The default stress response that can be quickly unleashed also corresponds to modern evolution-theoretical insights about stress and anxiety. In the wild, organisms have survived not by waiting for more evidence of threat but instead by erring on the side of caution (e.g., [17,18]), or popularly formulated, to be “better safe than sorry”. It is better to play it safe and to flee 10 times too often than once too few. Those who fled at the first sign of unsafety continued to live and pass their genes [17,18]—especially those spending minimum energy on this default-inhibitory survival mechanism. The default stress response is thus phylogenetically very old and similar across many species, and there is no reason to ignore its presence in humans.

1.3. The Consequences of GUTS for Stress Theory: An Overview

The viewpoint that safety perception (or the lack thereof) is the primary determinant unleashing default stress response has several important consequences for the role of the environment in the link between stress and health, as we will discuss in more detail below.
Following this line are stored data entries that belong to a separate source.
(** An external function whose outcome is known but which emits nothing here. *)
Definition lift {A} (o : outcome A) : M A := Run [] o.

#[global] Instance M_ret : MRet M := @ret.
#[global] Instance M_bind : MBind M := fun A B k m => bind m k.

(** [for x in xs: body(x)] *)
Fixpoint for_each {A} (body : A -> M unit) (xs : list A) : M unit :=
  match xs with
  | [] => ret tt
  | x :: xs' => bind (body x) (fun _ => for_each body xs')
  end.

End Eff.

Export Eff.


(** ** External collaborators

    Everything this layer imports and calls but does not define: the YAML
    loader and the packaged defaults document, [difflib]'s similarity ratio,
    the checkpoint and model-definition loaders used by the facade, the
    evaluation of a dotted class name and the file copy. *)

(** [torch.load(path)]: the recorded training arguments are all this layer
    reads from a checkpoint. *)
Record checkpoint : Type := Checkpoint { train_args : dict }.

(** The model a trainer is given: weights restored from a checkpoint, or the
    facade's own model. *)
Inductive trainer_model : Type :=
| FromCheckpoint (c : checkpoint)              (* trainer.load_model(weights=ckpt) *)
| FromFacade (m : option net).

Record trainer_obj : Type := Trainer {
  trainer_class : string;
  trainer_overrides : dict;
  trainer_net : option trainer_model
}.

Record env : Type := Env {
  yaml_load : string -> outcome dict;          (* utils.yaml_load(path) *)
  DEFAULT_CONFIG : string;                     (* path of configs/default.yaml *)
  version : string;                            (* ultralytics.__version__ *)
  cwd : string;                                (* Path.cwd() *)
  ratio : string -> string -> Q;               (* SequenceMatcher(a, b).ratio(), as a fraction *)
  check_yaml : value -> outcome string;        (* utils.checks.check_yaml *)
  load_model_yaml : string -> outcome value;   (* open(cfg) + yaml.safe_load *)
  torch_load : option string -> outcome checkpoint;
  py_eval : string -> outcome string;          (* eval(name): the class so named, or the error *)
  copy2 : string -> string -> outcome unit     (* shutil.copy2(src, dst) *)
}.

(** ** ultralytics/yolo/configs/__init__.py *)

Module Configs.

Section WithEnv.

Variable E : env.

(** [config: Union[str, Path, Dict]] *)
Inductive config_src : Type :=
| FromFile (path : string)
| FromDict (d : dict).

(** Python's order on the [(score, x)] tuples that [get_close_matches]
    ranks: [ge_pair a b] is [a >= b]. *)
Definition ge_pair (a b : Q * string) : bool :=
  if Qeq_bool (fst a) (fst b)
  then negb (String.ltb (snd a) (snd b))
  else Qle_bool (fst b) (fst a).

Fixpoint insert_desc (a : Q * string) (l : list (Q * string)) : list (Q * string) :=
  match l with
  | [] => [a]
  | b :: l' => if ge_pair a b then a :: l else b :: insert_desc a l'
  end.

(** [heapq.nlargest(n, result)]: the [n] greatest, greatest first. *)
Definition nlargest (n : nat) (l : list (Q * string)) : list (Q * string) :=
  take n (foldr insert_desc [] l).

(** [difflib.get_close_matches(word, possibilities, n, cutoff)]: every
    possibility whose ratio against [word] reaches [cutoff] is scored, and
    the [n] best are returned without their scores.  Its two argument checks
    ([n > 0], [0 <= cutoff <= 1]) hold for the constants passed below. *)
Definition get_close_matches
    (word : string) (possibilities : list string) (n : nat) (cutoff : Q) : list string :=
  let result :=
    (fun x => (ratio E x word, x)) <$>
      filter (fun x => Is_true (Qle_bool cutoff (ratio E x word))) possibilities in
  snd <$> nlargest n result.

(** One line of the mismatch report. *)
Definition report (base : gset string) (option : string) : M unit :=
  log (MsgInvalidKey option (get_close_matches option (elements base) 3 (6 # 10))).

(** [mismatched = [x for x in custom if x not in base]] over the two key sets. *)
Definition mismatched_keys (base custom : gset string) : list string :=
  filter (fun x => x ∉ base) (elements custom).

Definition check_config_mismatch (base custom : dict) : M unit :=
  let base := dom base in
  let custom := dom custom in
  let mismatched := mismatched_keys base custom in
  for_each (report base) mismatched;;
  if bool_decide (mismatched = []) then mret tt else sys_exit.

Definition get_config (config : config_src) (overrides : dict) : M dict :=
  config ← match config with
           | FromFile path => lift (yaml_load E path)
           | FromDict d => mret d
           end;
  check_config_mismatch config overrides;;
  let merged := overrides ∪ config in          (* {**config, **overrides} *)
  mret merged.

(** [Path(p).name] for the text of a path: its final component, which is
    empty for the current directory [.]. *)
Definition path_name (p : string) : string :=
  if String.eqb p "." then "" else last_item (split "/" p) "".

(** The last character of [s] is [c]. *)
Fixpoint ends_with (c : ascii) (s : string) : bool :=
  match s with
  | EmptyString => false
  | String d EmptyString => Ascii.eqb d c
  | String _ s' => ends_with c s'
  end.

(** [dir / name] for a final component [name]: an empty name leaves the
    directory, and a directory that ends in the separator, as the root does,
    takes no second one. *)
Definition path_join (dir name : string) : string :=
  if String.eqb name "" then dir
  else if ends_with "/" dir then dir ++ name
  else dir ++ "/" ++ name.

(** The copy may fail (the destination being the source itself, for one);
    the notice is logged only after it returned. *)
Definition copy_default_config : M unit :=
  let new_file :=
    path_join (cwd E) (replace ".yaml" "_copy.yaml" (path_name (DEFAULT_CONFIG E))) in
  emit (CopyFile (DEFAULT_CONFIG E) new_file);;
  lift (copy2 E (DEFAULT_CONFIG E) new_file);;
  log (MsgCopied (DEFAULT_CONFIG E) new_file).

Definition tasks : list string := ["detect"; "segment"; "classify"].
Definition modes : list string := ["train"; "val"; "predict"; "export"].

(** The [special_modes] dictionary: [None] when [a] is not one of its keys. *)
Definition special_modes (a : string) : option (M unit) :=
  if String.eqb a "help" then Some (log MsgHelp)
  else if String.eqb a "checks" then Some (emit (Call "checks.check_yolo"))
  else if String.eqb a "version" then Some (log (MsgVersion (version E)))
  else if String.eqb a "settings" then Some (emit (Call "print_settings"))
  else if String.eqb a "copy-config" then Some copy_default_config
  else None.

(** How one turn of [for a in args] leaves the token classification. *)
Inductive flow : Type :=
| Next (overrides : dict)        (* fall through to the rest of the body *)
| Return.                        (* [return] after a special command *)

(** Lines 137-162: the [if]/[elif] chain that classifies the token [a].
    A [Path] is kept as the string it wraps. *)
Definition parse_token (defaults overrides : dict) (a : string) : M flow :=
  if contains "=" a then
    if startswith a "cfg=" then
      let custom_config := last_item (split "=" a) "" in
      log (MsgOverriding (DEFAULT_CONFIG E) custom_config);;
      doc ← lift (yaml_load E custom_config);
      mret (Next (filter (fun kv => kv.1 ≠ "cfg") doc))
    else
      match split "=" a with
      | [k; v] => mret (Next (<[k := VStr v]> overrides))
      | _ => raise ValueError
      end
  else if bool_decide (a ∈ tasks) then mret (Next (<["task" := VStr a]> overrides))
  else if bool_decide (a ∈ modes) then mret (Next (<["mode" := VStr a]> overrides))
  else match special_modes a with
  | Some run => run;; mret Return
  | None =>
      match defaults !! a with
      | Some d =>
          if is_False d then mret (Next (<[a := VBool true]> overrides))
          else raise (SyntaxError (MissingEquals a d))
      | None => raise (SyntaxError (NotAnArgument a))
      end
  end.

(** [cfg.<name>] on the namespace built by [get_config]. *)
Definition getattr (cfg : dict) (name : string) : M value :=
  match cfg !! name with
  | Some v => mret v
  | None => raise (AttributeError name)
  end.

(** [{"detect": yolo.v8.detect, ...}.get(cfg.task)]; a module is named by
    its task. *)
Definition module_for (task : value) : M (option string) :=
  match task with
  | VStr s => mret (if bool_decide (s ∈ tasks) then Some s else None)
  | VSeq _ | VMap _ => raise TypeError
  | _ => mret None
  end.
Briefly, the first consequence concerns the explanation of the occurrence of the type of stress responses that can cause disease, namely prolonged or chronic stress-related physiological activity. This is—in our opinion—the basic problem of the science of stress and disease. Conventional stress theory has been unable to fully explain this critical mediator of the stress-disease relationship, largely because these theories have remained focused on stressors, that is, actual threats in the environment. However, stressors are not necessary for the stress response to be released: a lack of information about safety is sufficient. With no such information, generalized unsafety is assumed by the brain, and the default stress response is disinhibited. The question should not be “what causes prolonged activity?” but “what stops it”. Accounting for the role of safety and the default quality of the stress response requires a considerable modification and reformulation of the conventional stress theory. The newly proposed theory, GUTS, can explain the presence of prolonged stress-related physiological activity in a range of situations without stressors.
A second important consequence of the notion of the stress response being a default response is that it is largely unconscious, because of its phylogenetic age, its pervasiveness across the animal kingdom, its often continuous nature, and the fact that ontogenetically it is largely determined during prenatal and early life stages to which we have no conscious access.
Finally, a third consequence consists of the astonishing array of situations or conditions (called domains in GUTS terminology) in which prolonged stress response occur without any stressors, assumedly because these domains are compromised in terms of unsafety. By focusing on stressors stress science seems to have missed a lot. For example, loneliness, prenatal maternal stress, post-natal adversity, and chronic anxiety (including anxiety disorders) are associated with prolonged physiological activity and are now being recognized as belonging to the strongest psychological predictors of organic disease [19,20,21,22,23,24,25,26,27,28,29,30,31,32,33,34,35,36,37]. Purportedly, the reason that these domains were largely missed by stress science is that they cannot easily be understood in terms of stressors or at least no concurrent stressors. Interestingly, some theorists even oppose including anxiety as a stress phenomenon, as being too “global” [38], while in neuroscience, stress and anxiety are commonly treated as the same subject, because of their shared neurobiology (e.g., [5,6,7,8,9,14,39]).
Importantly, many of the domains that we will discuss that are compromised in terms of perceived safety are in fact potential sources of safety, such as a strong social network for humans and other social animals, but also potentially safety promoting environmental factors such as natural surroundings, shelter, and perceptual overview, that are likely to be not only important for animals but for humans too. We will also explore how the “internal environment”, that is, the state of the body, might be crucial in providing signals of safety. Finally, we will argue how stressor-focused science has also missed the very aspects that cause prolonged stress responses in many chronic stressors that it has been studying for a long time.
The next chapter will start with the basic problem of stress and health science that the conventional theories appear not to be able to address well: prolonged stress-related physiological activity.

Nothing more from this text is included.